■ **WHAT IS REQUIRED**: Give back every entry, exactly as written.

■ **PROVIDED DATA**:
(* ===== verification/EvpDigest.v ===== *)
(** * Message digest contexts (crypto/evp/digest.c, crypto/evp/m_sha1.c)

    An [EVP_MD_CTX] pairs a digest with the state of that digest; the functions dispatch to
    the digest's methods.  The methods are the class [Methods], of which the tables
    [sha224_md] and [sha256_md] are an instance; hardware engines and public key contexts are
    the class [Engines]. *)
From S2P Require Import Prelude Compat Words Md32 Sha256.

Definition EVP_MAX_MD_SIZE : Z := 64.
Definition EVP_MD_CTX_FLAG_ONESHOT : Z := 0x0001.
Definition EVP_MD_CTX_FLAG_CLEANED : Z := 0x0002.
Definition EVP_MD_CTX_FLAG_REUSE : Z := 0x0004.
Definition EVP_MD_CTX_FLAG_NO_INIT : Z := 0x0100.

(** [struct env_md_st]: the fields and methods of a digest.  [md_data] is the state behind
    [ctx->md_data]; [blank] is that state zeroed. *)
Class Methods := {
  md : Type;
  md_eq :: EqDecision md;
  md_data : Type;
  blank : md_data;
  type : md -> Z;
  md_size : md -> Z;
  block_size : md -> Z;
  ctx_size : md -> Z;
  init : md -> md_data -> option md_data;
  update : md -> list Z -> md_data -> option md_data;
  md_final : md -> md_data -> option (list Z) * md_data;
  md_copy : md -> option (md_data -> md_data -> option md_data);
  cleanup : md -> option (md_data -> md_data)
}.

Class Engines `{Methods} := {
  ENGINE : Type;
  ENGINE_init : ENGINE -> bool;
  ENGINE_get_digest_engine : Z -> option ENGINE;
  ENGINE_get_digest : ENGINE -> Z -> option md;
  EVP_PKEY_CTX : Type;
  digestinit_ctrl : EVP_PKEY_CTX -> Z;   (* EVP_PKEY_CTX_ctrl(.., EVP_PKEY_CTRL_DIGESTINIT, ..) *)
  EVP_PKEY_CTX_dup : EVP_PKEY_CTX -> option EVP_PKEY_CTX
}.

Module Evp.
Section Contexts.
Context `{Allocator} `{Methods} `{!Engines}.

(** [update] is the digest whose method [ctx->update] is. *)
Record EVP_MD_CTX := mkMdCtx {
  digest : option md;
  engine : option ENGINE;
  flags : Z;
  data : option md_data;
  pctx : option EVP_PKEY_CTX;
  ctx_update : option md
}.

Definition EVP_MD_CTX_init : EVP_MD_CTX := mkMdCtx None None 0 None None None.
Definition EVP_MD_CTX_set_flags (fl : Z) (c : EVP_MD_CTX) : EVP_MD_CTX :=
  mkMdCtx (digest c) (engine c) (Z.lor (flags c) fl) (data c) (pctx c) (ctx_update c).
Definition EVP_MD_CTX_clear_flags (fl : Z) (c : EVP_MD_CTX) : EVP_MD_CTX :=
  mkMdCtx (digest c) (engine c) (Z.land (flags c) (Z.lnot fl)) (data c) (pctx c) (ctx_update c).
Definition EVP_MD_CTX_test_flags (c : EVP_MD_CTX) (fl : Z) : bool := negb (Z.land (flags c) fl =? 0).

(** Choosing the implementation: the digest to use, with the engine it comes from. *)
Definition select_engine (ty : option md) (impl : option ENGINE) : M EVP_MD_CTX (option md) := fun c =>
  match ty with
  | Some t =>
      match impl with
      | Some e => if ENGINE_init e then
          match ENGINE_get_digest e (type t) with
          | None => (None, c)
          | Some d => (Some (Some d), mkMdCtx (digest c) (Some e) (flags c) (data c) (pctx c) (ctx_update c))
          end
        else (None, c)
      | None =>
          match ENGINE_get_digest_engine (type t) with
          | Some e =>
              match ENGINE_get_digest e (type t) with
              | None => (None, c)
              | Some d => (Some (Some d), mkMdCtx (digest c) (Some e) (flags c) (data c) (pctx c) (ctx_update c))
              end
          | None => (Some (Some t), mkMdCtx (digest c) None (flags c) (data c) (pctx c) (ctx_update c))
          end
      end
  | None => match digest c with None => (None, c) | Some _ => (Some None, c) end
  end.

(** [if (ctx->digest != type) ...]: set the digest and allocate its state. *)
Definition set_digest (ty : option md) : M EVP_MD_CTX unit := fun c =>
  if decide (digest c = ty) then (Some tt, c)
  else
  let freed :=
    match digest c, data c with
    | Some d, Some _ => negb (ctx_size d =? 0) && negb (EVP_MD_CTX_test_flags c EVP_MD_CTX_FLAG_REUSE)
    | _, _ => false
    end in
  let c := mkMdCtx ty (engine c) (flags c) (if freed then None else data c) (pctx c) (ctx_update c) in
  match ty with
  | None => (None, c)   (* a NULL digest is dereferenced *)
  | Some t =>
      if (Z.land (flags c) EVP_MD_CTX_FLAG_NO_INIT =? 0) && negb (ctx_size t =? 0) then
        if malloc_ok (ctx_size t) then (Some tt, mkMdCtx ty (engine c) (flags c) (Some blank) (pctx c) (Some t))
        else (None, mkMdCtx ty (engine c) (flags c) None None (Some t))
      else (Some tt, c)
  end.

(** From [skip_to_init] on. *)
Definition init_digest : M EVP_MD_CTX unit := fun c =>
  let r := match pctx c with None => 1 | Some p => digestinit_ctrl p end in
  if (r <=? 0) && negb (r =? -2) then (None, c)
  else if negb (Z.land (flags c) EVP_MD_CTX_FLAG_NO_INIT =? 0) then (Some tt, c)
  else match digest c, data c with
  | Some d, Some dat =>
      match init d dat with
      | None => (None, c)
      | Some dat => (Some tt, mkMdCtx (digest c) (engine c) (flags c) (Some dat) (pctx c) (ctx_update c))
      end
  | _, _ => (None, c)
  end.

■ **EXERCISE ANSWER**:
(* ===== verification/EvpDigest.v ===== *)
(** * Message digest contexts (crypto/evp/digest.c, crypto/evp/m_sha1.c)

    An [EVP_MD_CTX] pairs a digest with the state of that digest; the functions dispatch to
    the digest's methods.  The methods are the class [Methods], of which the tables
    [sha224_md] and [sha256_md] are an instance; hardware engines and public key contexts are
    the class [Engines]. *)
From S2P Require Import Prelude Compat Words Md32 Sha256.

Definition EVP_MAX_MD_SIZE : Z := 64.
Definition EVP_MD_CTX_FLAG_ONESHOT : Z := 0x0001.
Definition EVP_MD_CTX_FLAG_CLEANED : Z := 0x0002.
Definition EVP_MD_CTX_FLAG_REUSE : Z := 0x0004.
Definition EVP_MD_CTX_FLAG_NO_INIT : Z := 0x0100.

(** [struct env_md_st]: the fields and methods of a digest.  [md_data] is the state behind
    [ctx->md_data]; [blank] is that state zeroed. *)
Class Methods := {
  md : Type;
  md_eq :: EqDecision md;
  md_data : Type;
  blank : md_data;
  type : md -> Z;
  md_size : md -> Z;
  block_size : md -> Z;
  ctx_size : md -> Z;
  init : md -> md_data -> option md_data;
  update : md -> list Z -> md_data -> option md_data;
  md_final : md -> md_data -> option (list Z) * md_data;
  md_copy : md -> option (md_data -> md_data -> option md_data);
  cleanup : md -> option (md_data -> md_data)
}.

Class Engines `{Methods} := {
  ENGINE : Type;
  ENGINE_init : ENGINE -> bool;
  ENGINE_get_digest_engine : Z -> option ENGINE;
  ENGINE_get_digest : ENGINE -> Z -> option md;
  EVP_PKEY_CTX : Type;
  digestinit_ctrl : EVP_PKEY_CTX -> Z;   (* EVP_PKEY_CTX_ctrl(.., EVP_PKEY_CTRL_DIGESTINIT, ..) *)
  EVP_PKEY_CTX_dup : EVP_PKEY_CTX -> option EVP_PKEY_CTX
}.

Module Evp.
Section Contexts.
Context `{Allocator} `{Methods} `{!Engines}.

(** [update] is the digest whose method [ctx->update] is. *)
Record EVP_MD_CTX := mkMdCtx {
  digest : option md;
  engine : option ENGINE;
  flags : Z;
  data : option md_data;
  pctx : option EVP_PKEY_CTX;
  ctx_update : option md
}.

Definition EVP_MD_CTX_init : EVP_MD_CTX := mkMdCtx None None 0 None None None.
Definition EVP_MD_CTX_set_flags (fl : Z) (c : EVP_MD_CTX) : EVP_MD_CTX :=
  mkMdCtx (digest c) (engine c) (Z.lor (flags c) fl) (data c) (pctx c) (ctx_update c).
Definition EVP_MD_CTX_clear_flags (fl : Z) (c : EVP_MD_CTX) : EVP_MD_CTX :=
  mkMdCtx (digest c) (engine c) (Z.land (flags c) (Z.lnot fl)) (data c) (pctx c) (ctx_update c).
Definition EVP_MD_CTX_test_flags (c : EVP_MD_CTX) (fl : Z) : bool := negb (Z.land (flags c) fl =? 0).

(** Choosing the implementation: the digest to use, with the engine it comes from. *)
Definition select_engine (ty : option md) (impl : option ENGINE) : M EVP_MD_CTX (option md) := fun c =>
  match ty with
  | Some t =>
      match impl with
      | Some e => if ENGINE_init e then
          match ENGINE_get_digest e (type t) with
          | None => (None, c)
          | Some d => (Some (Some d), mkMdCtx (digest c) (Some e) (flags c) (data c) (pctx c) (ctx_update c))
          end
        else (None, c)
      | None =>
          match ENGINE_get_digest_engine (type t) with
          | Some e =>
              match ENGINE_get_digest e (type t) with
              | None => (None, c)
              | Some d => (Some (Some d), mkMdCtx (digest c) (Some e) (flags c) (data c) (pctx c) (ctx_update c))
              end
          | None => (Some (Some t), mkMdCtx (digest c) None (flags c) (data c) (pctx c) (ctx_update c))
          end
      end
  | None => match digest c with None => (None, c) | Some _ => (Some None, c) end
  end.

(** [if (ctx->digest != type) ...]: set the digest and allocate its state. *)
Definition set_digest (ty : option md) : M EVP_MD_CTX unit := fun c =>
  if decide (digest c = ty) then (Some tt, c)
  else
  let freed :=
    match digest c, data c with
    | Some d, Some _ => negb (ctx_size d =? 0) && negb (EVP_MD_CTX_test_flags c EVP_MD_CTX_FLAG_REUSE)
    | _, _ => false
    end in
  let c := mkMdCtx ty (engine c) (flags c) (if freed then None else data c) (pctx c) (ctx_update c) in
  match ty with
  | None => (None, c)   (* a NULL digest is dereferenced *)
  | Some t =>
      if (Z.land (flags c) EVP_MD_CTX_FLAG_NO_INIT =? 0) && negb (ctx_size t =? 0) then
        if malloc_ok (ctx_size t) then (Some tt, mkMdCtx ty (engine c) (flags c) (Some blank) (pctx c) (Some t))
        else (None, mkMdCtx ty (engine c) (flags c) None None (Some t))
      else (Some tt, c)
  end.

(** From [skip_to_init] on. *)
Definition init_digest : M EVP_MD_CTX unit := fun c =>
  let r := match pctx c with None => 1 | Some p => digestinit_ctrl p end in
  if (r <=? 0) && negb (r =? -2) then (None, c)
  else if negb (Z.land (flags c) EVP_MD_CTX_FLAG_NO_INIT =? 0) then (Some tt, c)
  else match digest c, data c with
  | Some d, Some dat =>
      match init d dat with
      | None => (None, c)
      | Some dat => (Some tt, mkMdCtx (digest c) (engine c) (flags c) (Some dat) (pctx c) (ctx_update c))
      end
  | _, _ => (None, c)
  end.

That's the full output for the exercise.